En lo que toca al Ipejal, firmó un contrato de compraventa el 2 de diciembre de 2010. En él se comprometió a aportar 340 millones de pesos a cambio de 200 unidades departamentales o las que alcance a adquirir con dicho monto. Durante la firma del contrato, Pensiones entregó sólo 20 millones y se comprometió a entregar los 320 restantes conforme avanzaran las obras.
García Rojas, quien ha sido delegado de Banobras en Jalisco, Guanajuato y San Luis Potosí, concluye, tras analizar los contratos, que las autoridades estatales comprometieron recursos públicos y de los pensionados “en proyectos ajenos a sus propósitos, lo que, además de alto riesgo ambiental, ecológico y financiero, constituye una prueba de su incapacidad e ineficiencia”.
Dice que la historia de la Villa Panamericana es una comedia de equivocaciones e ineptitud.
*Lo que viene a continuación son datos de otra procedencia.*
(* ===== verification/Models.v ===== *)
(** The records of src/db/models.rs: the rows of the two tables, the order
    data kept inside an encrypted blob, and its state machine
    ([OrderData::state_transitions], [OrderData::can_transition_to]). *)
From S2P Require Import Prelude.

Record NotificationTracker := mk_tracker {
  nt_tx_hash : bytes; nt_order_id : bytes; nt_buyer_pubkey : bytes; nt_processed_at : Z }.

Record Order := mk_order {
  o_id : bytes;
  o_encrypted_order_blob : bytes;
  o_day_bucket : Z;
  o_expiry_bucket : option Z;
  o_version : Z;
  o_has_dispute : Z;
  o_client_encrypted_blob : option bytes;
  o_dispute_client_blob : option bytes;
  o_chat_encrypted_blob : option bytes }.

Record DisputeEvidenceEntry := mk_evidence {
  de_id : string; de_submitted_by : string; de_encrypted_content : bytes;
  de_content_type : string; de_created_at : Z }.

Record DisputeData := mk_dispute {
  dd_id : string; dd_opened_by : string; dd_reason : string;
  dd_resolution : option string; dd_resolved_by : option string;
  dd_resolved_at : option Z; dd_created_at : Z;
  dd_evidence : list DisputeEvidenceEntry }.

Record ChatMessageData := mk_chat {
  cm_id : bytes; cm_sender_pubkey_hash : bytes; cm_encrypted_body : bytes;
  cm_created_at : Z; cm_expires_at : Z }.

Record OrderData := mk_order_data {
  listing_id : bytes;
  buyer_pubkey_hash : bytes;
  seller_pubkey_hash : bytes;
  buyer_pubkey : option string;
  seller_pubkey : option string;
  state : string;
  currency : string;
  escrow_address : option string;
  escrow_amount : option string;
  time_lock_seconds : Z;
  created_at : Z;
  funded_at : option Z;
  shipped_at : option Z;
  confirmed_at : option Z;
  released_at : option Z;
  refunded_at : option Z;
  expires_at : option Z;
  disputed_at : option Z;
  dispute_id : option string;
  owner_pubkey : option string;
  fee_percent : option Z;
  fee_address : option string;
  dispute : option DisputeData;
  chat_messages : list ChatMessageData;
  settlement_txid : option string }.

Record Listing := mk_listing {
  l_id : bytes;
  l_encrypted_listing_blob : bytes;
  l_day_bucket : Z;
  l_search_token : option bytes;
  l_status : string;
  l_currency : string;
  l_version : Z }.

Record ListingData := mk_listing_data {
  ld_seller_pubkey_hash : bytes;
  ld_seller_pubkey : option string;
  ld_encrypted_data : bytes;
  ld_encrypted_search : option bytes;
  ld_currency : string;
  ld_price_amount : string;
  ld_status : string;
  ld_created_at : Z;
  ld_expires_at : option Z;
  ld_updated_at : Z }.

(** ** The order state machine *)

Definition state_transitions (d : OrderData) : list string :=
  if decide (state d = "pending") then ["cancelled"; "funded"]
  else if decide (state d = "funded") then ["shipped"; "disputed"]
  else if decide (state d = "shipped") then ["confirmed"; "disputed"]
  else if decide (state d = "confirmed") then ["released"]
  else if decide (state d = "disputed") then ["released"; "refunded"]
  else [].

Definition can_transition_to (d : OrderData) (new_state : string) : bool :=
  bool_decide (new_state ∈ state_transitions d).

(** ** Field updates ([data.f = v] on a [&mut OrderData]) *)

Definition set_state (v : string) (d : OrderData) : OrderData :=
  match d with
  | mk_order_data li bh sh bp sp _ cu ea em tl ca fu sa co re rf ex di dd ow fp fa ds cm st =>
    mk_order_data li bh sh bp sp v cu ea em tl ca fu sa co re rf ex di dd ow fp fa ds cm st
  end.
Definition set_buyer_pubkey (v : option string) (d : OrderData) : OrderData :=
  match d with
  | mk_order_data li bh sh _ sp s cu ea em tl ca fu sa co re rf ex di dd ow fp fa ds cm st =>
    mk_order_data li bh sh v sp s cu ea em tl ca fu sa co re rf ex di dd ow fp fa ds cm st
  end.
Definition set_escrow_address (v : option string) (d : OrderData) : OrderData :=
  match d with
  | mk_order_data li bh sh bp sp s cu _ em tl ca fu sa co re rf ex di dd ow fp fa ds cm st =>
    mk_order_data li bh sh bp sp s cu v em tl ca fu sa co re rf ex di dd ow fp fa ds cm st
  end.
Definition set_funded_at (v : option Z) (d : OrderData) : OrderData :=
  match d with
  | mk_order_data li bh sh bp sp s cu ea em tl ca _ sa co re rf ex di dd ow fp fa ds cm st =>
    mk_order_data li bh sh bp sp s cu ea em tl ca v sa co re rf ex di dd ow fp fa ds cm st
  end.
Definition set_released_at (v : option Z) (d : OrderData) : OrderData :=
  match d with
  | mk_order_data li bh sh bp sp s cu ea em tl ca fu sa co _ rf ex di dd ow fp fa ds cm st =>
    mk_order_data li bh sh bp sp s cu ea em tl ca fu sa co v rf ex di dd ow fp fa ds cm st
  end.
Definition set_refunded_at (v : option Z) (d : OrderData) : OrderData :=
  match d with
  | mk_order_data li bh sh bp sp s cu ea em tl ca fu sa co re _ ex di dd ow fp fa ds cm st =>
    mk_order_data li bh sh bp sp s cu ea em tl ca fu sa co re v ex di dd ow fp fa ds cm st
  end.
Definition set_expires_at (v : option Z) (d : OrderData) : OrderData :=
  match d with
  | mk_order_data li bh sh bp sp s cu ea em tl ca fu sa co re rf _ di dd ow fp fa ds cm st =>
    mk_order_data li bh sh bp sp s cu ea em tl ca fu sa co re rf v di dd ow fp fa ds cm st
  end.
Definition set_disputed_at (v : option Z) (d : OrderData) : OrderData :=
  match d with
  | mk_order_data li bh sh bp sp s cu ea em tl ca fu sa co re rf ex _ dd ow fp fa ds cm st =>
    mk_order_data li bh sh bp sp s cu ea em tl ca fu sa co re rf ex v dd ow fp fa ds cm st
  end.
Definition set_dispute (i : option string) (v : option DisputeData) (d : OrderData) : OrderData :=
  match d with
  | mk_order_data li bh sh bp sp s cu ea em tl ca fu sa co re rf ex di _ ow fp fa _ cm st =>
    mk_order_data li bh sh bp sp s cu ea em tl ca fu sa co re rf ex di i ow fp fa v cm st
  end.
Definition set_settlement_txid (v : option string) (d : OrderData) : OrderData :=
  match d with
  | mk_order_data li bh sh bp sp s cu ea em tl ca fu sa co re rf ex di dd ow fp fa ds cm _ =>
    mk_order_data li bh sh bp sp s cu ea em tl ca fu sa co re rf ex di dd ow fp fa ds cm v
  end.

(** ** The lifecycle of an order *)

(** A lifecycle step: the new data is in a state the machine allows. *)
Definition lifecycle_step (d d' : OrderData) : Prop := can_transition_to d (state d') = true.

(** How many transitions a state is from the end of every lifecycle. *)
Definition state_rank (s : string) : nat :=
  if decide (s = "pending") then 4
  else if decide (s = "funded") then 3
  else if decide (s = "shipped") then 2
  else if decide (s = "confirmed") then 1
  else if decide (s = "disputed") then 1
  else 0.

Lemma can_transition_cases d s :
  can_transition_to d s = true ->
  (state d, s) ∈ [("pending", "cancelled"); ("pending", "funded");
                  ("funded", "shipped"); ("funded", "disputed");
                  ("shipped", "confirmed"); ("shipped", "disputed");
                  ("confirmed", "released");
                  ("disputed", "released"); ("disputed", "refunded")].
Proof.
  unfold can_transition_to, state_transitions. intros H%bool_decide_eq_true.
  repeat case_decide; try (by apply elem_of_nil in H);
    repeat (apply elem_of_cons in H as [->|H]); try (by apply elem_of_nil in H);
    match goal with E : state d = _ |- _ => rewrite E end; set_solver.
Qed.

Lemma can_transition_rank d s :
  can_transition_to d s = true -> (state_rank s < state_rank (state d))%nat.
Proof.
  intros H%can_transition_cases.
  repeat (apply elem_of_cons in H as [[= -> ->]|H]; [vm_compute; lia|]).
  by apply elem_of_nil in H.
Qed.

(** C21. Every lifecycle is finite: a chain of transitions from an order never
    exceeds the rank of its state, so no order sees more than four, and a
    state outside the five live ones admits none. *)
Theorem lifecycle_terminates (ds : list OrderData) (d : OrderData) :
  (forall i x y, (d :: ds) !! i = Some x -> (d :: ds) !! S i = Some y -> lifecycle_step x y) ->
  (length ds <= state_rank (state d) <= 4)%nat /\
  (state_rank (state d) = 0%nat -> forall s, can_transition_to d s = false).
Proof.
  intros H. split; [split|].
  - revert d H. induction ds as [|e ds IH]; intros d H; [cbn; lia|].
    assert (length ds <= state_rank (state e))%nat.
    { apply IH. intros i x y Hx Hy. exact (H (S i) x y Hx Hy). }
    pose proof (can_transition_rank d (state e) (H 0%nat d e eq_refl eq_refl)).
    cbn. lia.
  - unfold state_rank. repeat case_decide; lia.
  - intros Hr s. destruct (can_transition_to d s) eqn:E; [|done].
    apply can_transition_rank in E. lia.
Qed.

(** A concrete order, used by the witnesses. *)
Definition sample_order (st : string) : OrderData :=
  mk_order_data [] [] [] None None st "BTC" (Some "addr") (Some "1.0") 604800 0
    None None None None None None None None None None None None [] None.

Lemma lifecycle_terminates_witness :
  let ds := [sample_order "funded"; sample_order "shipped";
             sample_order "disputed"; sample_order "refunded"] in
  (length ds <= state_rank (state (sample_order "pending")) <= 4)%nat /\
  (state_rank (state (sample_order "pending")) = 0%nat ->
   forall s, can_transition_to (sample_order "pending") s = false).
Proof.
  apply lifecycle_terminates. intros i x y Hx Hy.
  do 5 (destruct i as [|i]; [by simplify_eq/=|]). done.
Defined.
(* ===== verification/Occ.v ===== *)
(** Optimistic concurrency on the [orders] table.

    Every writer of the program (the order, dispute and chat handlers of the
    API, and the worker jobs) reads the row's version and then issues
    [UPDATE ... version = version + 1 WHERE id = ? AND version = ?].  The
    theorems are about arbitrary programs over the effects of Effects.v, hence
    about every interleaving of those handlers. *)
From S2P Require Import Prelude Models Effects.

(** The version column of an order; an order not yet inserted counts as the
    schema default. *)
Definition version_of (m : gmap bytes Order) (id : bytes) : Z :=
  match m !! id with Some o => o_version o | None => 1 end.

(** The versions the committed updates of [id] replaced, oldest first. *)
Fixpoint commits (id : bytes) (ls : list (nat * label)) : list Z :=
  match ls with
  | [] => []
  | (_, LCommit id' v) :: t => if decide (id' = id) then v :: commits id t else commits id t
  | (_, _) :: t => commits id t
  end.

(** ** One effect *)

Lemma apply_sets_version sets o :
  o_version (fold_left (fun o s => apply_set s o) sets o) = o_version o.
Proof. revert o. induction sets as [|s t IH]; intros []; [done|]. cbn. rewrite IH. by destruct s. Qed.

Lemma apply_sets_id sets o :
  o_id (fold_left (fun o s => apply_set s o) sets o) = o_id o.
Proof. revert o. induction sets as [|s t IH]; intros []; [done|]. cbn. rewrite IH. by destruct s. Qed.

Lemma bump_version_version o : o_version (bump_version o) = o_version o + 1.
Proof. by destruct o. Qed.

Lemma sql_update_version sets id v m m' n id' :
  sql_update_order sets id v m = (m', n) ->
  (n = 1%nat /\ (exists o, m !! id = Some o) /\ version_of m id = v /\
     version_of m' id' = (if decide (id = id') then v + 1 else version_of m id')) \/
  (n = 0%nat /\ m' = m).
Proof.
  unfold sql_update_order. destruct (m !! id) as [o|] eqn:E; [|intros [= <- <-]; by right].
  case_decide as Hv; intros [= <- <-]; [|by right].
  left. unfold version_of at 1. rewrite E. split_and!; [done|by eauto|done|].
  unfold version_of. case_decide as Hid.
  - subst id'. rewrite lookup_insert_eq, bump_version_version, apply_sets_version. by rewrite Hv.
  - by rewrite lookup_insert_ne.
Qed.

Lemma sql_insert_version id blob day ex m m' id' :
  sql_insert_order id blob day ex m = Some m' -> version_of m' id' = version_of m id'.
Proof.
  unfold sql_insert_order. destruct (m !! id) eqn:E; [done|]. intros [= <-].
  unfold version_of. destruct (decide (id = id')) as [->|Hne].
  - by rewrite lookup_insert_eq, E.
  - by rewrite lookup_insert_ne.
Qed.

(** What one effect does to the version of one order. *)
Lemma handle_version env {R} (e : ev R) w w' r id :
  handle env e w = (w', r) ->
  match label_of e r with
  | LCommit id' v =>
      version_of (w_orders w) id' = v /\
      version_of (w_orders w') id = version_of (w_orders w) id + (if decide (id' = id) then 1 else 0)
  | _ => version_of (w_orders w') id = version_of (w_orders w) id
  end.
Proof.
  intros H. destruct e; cbn [label_of];
    try (unfold handle, guarded in H; repeat case_match; simplify_eq/=; done).
  - (* insert *)
    unfold handle, guarded in H.
    destruct (env_db_fault _ _); [by simplify_eq/=|].
    destruct (sql_insert_order _ _ _ _ _) eqn:E; simplify_eq/=; [by eapply sql_insert_version|done].
  - (* update *)
    unfold handle, guarded in H.
    destruct (env_db_fault _ _); [by simplify_eq/=|].
    destruct (sql_update_order _ _ _ _) as [m n] eqn:E; simplify_eq/=.
    destruct (sql_update_version _ _ _ _ _ _ id E) as [(-> & _ & Hv & Hv')|(-> & ->)]; [|done].
    split; [done|]. rewrite Hv'. case_decide; subst; lia.
Qed.

(** ** The interface of a writer

    What a handler that updates one order promises: if it answers with a new
    version, one of its effects committed on the version before. *)
Class OrderWriter `{BuildProfile} {A} (p : prog A) (id : bytes) (ver : A -> option Z) :=
  writer_commits : forall ls a v',
    path p ls (Ret a) -> ver a = Some v' ->
    exists v, LCommit id v ∈ ls /\ i64_op (v + 1) = Some v'.

Lemma commits_elem i id v ls : (i, LCommit id v) ∈ ls -> v ∈ commits id ls.
Proof.
  induction ls as [|[j l] ls IH]; [by intros ?%elem_of_nil|].
  intros [[= <- <-]|H%IH]%elem_of_cons; cbn [commits].
  - rewrite decide_True by done. left.
  - destruct l; [case_decide; [by right|done]|done..].
Qed.

(** One committed version belongs to one thread. *)
Lemma commits_thread_unique i j id v ls :
  NoDup (commits id ls) -> (i, LCommit id v) ∈ ls -> (j, LCommit id v) ∈ ls -> i = j.
Proof.
  induction ls as [|[k l] ls IH]; [by intros _ ?%elem_of_nil|]. cbn [commits]. intros Hn Hi Hj.
  apply elem_of_cons in Hi as [Hi|Hi], Hj as [Hj|Hj]; simplify_eq; [done| | |].
  - rewrite decide_True in Hn by done. apply NoDup_cons in Hn as [Hn _].
    by apply commits_elem in Hj.
  - rewrite decide_True in Hn by done. apply NoDup_cons in Hn as [Hn _].
    by apply commits_elem in Hi.
  - apply IH; [|done..]. destruct l; [case_decide; [by apply NoDup_cons in Hn as [_ Hn]|done]|done..].
Qed.

Lemma thread_label i (l : label) (ls : list (nat * label)) :
  l ∈ map snd (List.filter (fun l => Nat.eqb (fst l) i) ls) -> (i, l) ∈ ls.
Proof.
  rewrite !list_elem_of_In, in_map_iff. intros ([j l'] & <- & Hin%filter_In).
  destruct Hin as [Hin Hj%Nat.eqb_eq]. cbn in Hj |- *. by subst j.
Qed.

(** ** Traces *)

(** The commits of a trace, its version column and their uniqueness. *)
Lemma commits_consecutive {A} env (ps ps' : list (prog A)) w w' ls id :
  pool_steps env ps w ls ps' w' ->
  commits id ls = seqZ (version_of (w_orders w) id) (Z.of_nat (length (commits id ls))) /\
  version_of (w_orders w') id = version_of (w_orders w) id + Z.of_nat (length (commits id ls)).
Proof.
  induction 1 as [|ps w [j l] ps1 w1 ls ps2 w2 Hs _ [IH1 IH2]]; [by cbn; split; [|lia]|].
  inversion Hs as [? j' R e k ? ? r Hj Hh]; simplify_eq.
  pose proof (handle_version env e w w1 r id Hh) as Hd.
  destruct (label_of e r) as [id' v| | |]; cbn [commits].
  - destruct Hd as [Hv Hd]. case_decide as Hid.
    + subst id'. cbn [length]. rewrite Hd in IH1, IH2. split; [|lia].
      rewrite seqZ_cons by lia. rewrite Hv. f_equal.
      rewrite IH1 at 1. f_equal; [lia|]. lia.
    + rewrite Hd, Z.add_0_r in IH1, IH2. done.
  - rewrite Hd in IH1, IH2. done.
  - rewrite Hd in IH1, IH2. done.
  - rewrite Hd in IH1, IH2. done.
Qed.

(** C1. No lost update: in any interleaving of any programs, the updates that
    committed on an order replaced the consecutive versions v, v+1, v+2, ...
    of that order, each exactly once, and the version column counts them.  An
    update computed from a stale row can never commit. *)
Theorem occ_no_lost_update {A} env (ps ps' : list (prog A)) w w' ls id :
  pool_steps env ps w ls ps' w' ->
  commits id ls = seqZ (version_of (w_orders w) id) (Z.of_nat (length (commits id ls))) /\
  version_of (w_orders w') id = version_of (w_orders w) id + Z.of_nat (length (commits id ls)) /\
  NoDup (commits id ls).
Proof.
  intros H. destruct (commits_consecutive _ _ _ _ _ _ id H) as [Hc Hv].
  split_and!; [done|done|]. rewrite Hc. apply NoDup_seqZ.
Qed.

(** Two writers of one order that both answered got different versions, both
    newer than the row they started from. *)
Lemma writers_serialize `{BuildProfile} {A} env (ps ps' : list (prog A)) w w' ls id ver i j p q a b v1 v2 :
  OrderWriter p id ver -> OrderWriter q id ver ->
  pool_steps env ps w ls ps' w' -> i <> j ->
  ps !! i = Some p -> ps !! j = Some q ->
  ps' !! i = Some (Ret a) -> ps' !! j = Some (Ret b) ->
  ver a = Some v1 -> ver b = Some v2 ->
  in_i64 (version_of (w_orders w) id) -> in_i64 (version_of (w_orders w') id) ->
  v1 <> v2 /\
  version_of (w_orders w) id < v1 <= version_of (w_orders w') id /\
  version_of (w_orders w) id < v2 <= version_of (w_orders w') id.
Proof.
  intros Hp Hq Hs Hij Hi Hj Hi' Hj' Hv1 Hv2 Hr Hr'.
  destruct (pool_thread _ _ _ _ _ _ i p Hs Hi) as (p' & Ep & Hpath1).
  destruct (pool_thread _ _ _ _ _ _ j q Hs Hj) as (q' & Eq & Hpath2). simplify_eq.
  destruct (Hp _ _ _ Hpath1 Hv1) as (u1 & Hin1%thread_label & Hu1).
  destruct (Hq _ _ _ Hpath2 Hv2) as (u2 & Hin2%thread_label & Hu2).
  destruct (commits_consecutive _ _ _ _ _ _ id Hs) as [Hc Hv].
  assert (forall u, u ∈ commits id ls -> version_of (w_orders w) id <= u < version_of (w_orders w') id) as Hb.
  { intros u Hu. rewrite Hc in Hu. apply elem_of_seqZ in Hu. lia. }
  pose proof (Hb _ (commits_elem _ _ _ _ Hin1)). pose proof (Hb _ (commits_elem _ _ _ _ Hin2)).
  rewrite i64_op_in in Hu1, Hu2 by zlia. simplify_eq.
  split; [|lia]. intros E. assert (u1 = u2) as <- by lia.
  apply Hij, (commits_thread_unique i j id u1 ls); [|done..]. rewrite Hc. apply NoDup_seqZ.
Qed.

(** Two writers that both read version 1: one commits, the other changes no
    row. *)
Lemma occ_no_lost_update_witness :
  let o := mk_order [] [] 0 None 1 0 None None None in
  let p := trigger (EOrderUpdate [SetHasDispute 1] [] 1) in
  exists ls w', pool_steps sample_env [p; p] (world_with_order o) ls [Ret (inr 1%nat); Ret (inr 0%nat)] w' /\
    commits [] ls = [1] /\ version_of (w_orders w') [] = 2 /\ NoDup (commits [] ls).
Proof.
  intros o p.
  assert (exists ls w', pool_steps sample_env [p; p] (world_with_order o) ls
            [Ret (inr 1%nat); Ret (inr 0%nat)] w' /\ commits [] ls = [1]) as (ls & w' & H & Hc).
  { eexists _, _. split.
    - eapply pool_trans; [by eapply (pool_step_intro _ _ 0)|].
      eapply pool_trans; [by eapply (pool_step_intro _ _ 1)|]. apply pool_refl.
    - reflexivity. }
  exists ls, w'. destruct (occ_no_lost_update _ _ _ _ _ _ [] H) as (_ & Hv & Hn).
  split_and!; [done|done| |done]. rewrite Hv, Hc. reflexivity.
Defined.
El compromiso del desarrollador era realizar el proyecto con recursos propios o con créditos puente de la banca comercial, “mismos que le fueron negados por los riegos inherentes que este representaba. Ambientales, por estar en una zona endorreica de recarga de mantos acuíferos, como de mercado, porque no hay demanda (…) y como es evidente que no han podido comercializar el desarrollo, los recursos recibidos no podrán rembolsarlos en efectivo, sino en especie, como se prevé en los convenios respectivos”, remata.
Los fondos aportados por el gobierno estatal a la villa se desconocen, pues los datos que proporcionó a este semanario, a través de la Secretaría de Finanzas (Sefin), no coinciden con los de los contratos (Proceso Jalisco 347).
Según la dependencia, en 2009 se canalizaron a través de la Iprovipe 100 millones; en 2010 otros 320 millones, y en 2011 fueron 105 millones, lo que suma 525 millones de pesos. A esa cantidad hay que agregarle el dinero de los burócratas con el que se adquirieron los 200 departamentos y que desde febrero pasado deben estar en manos del instituto.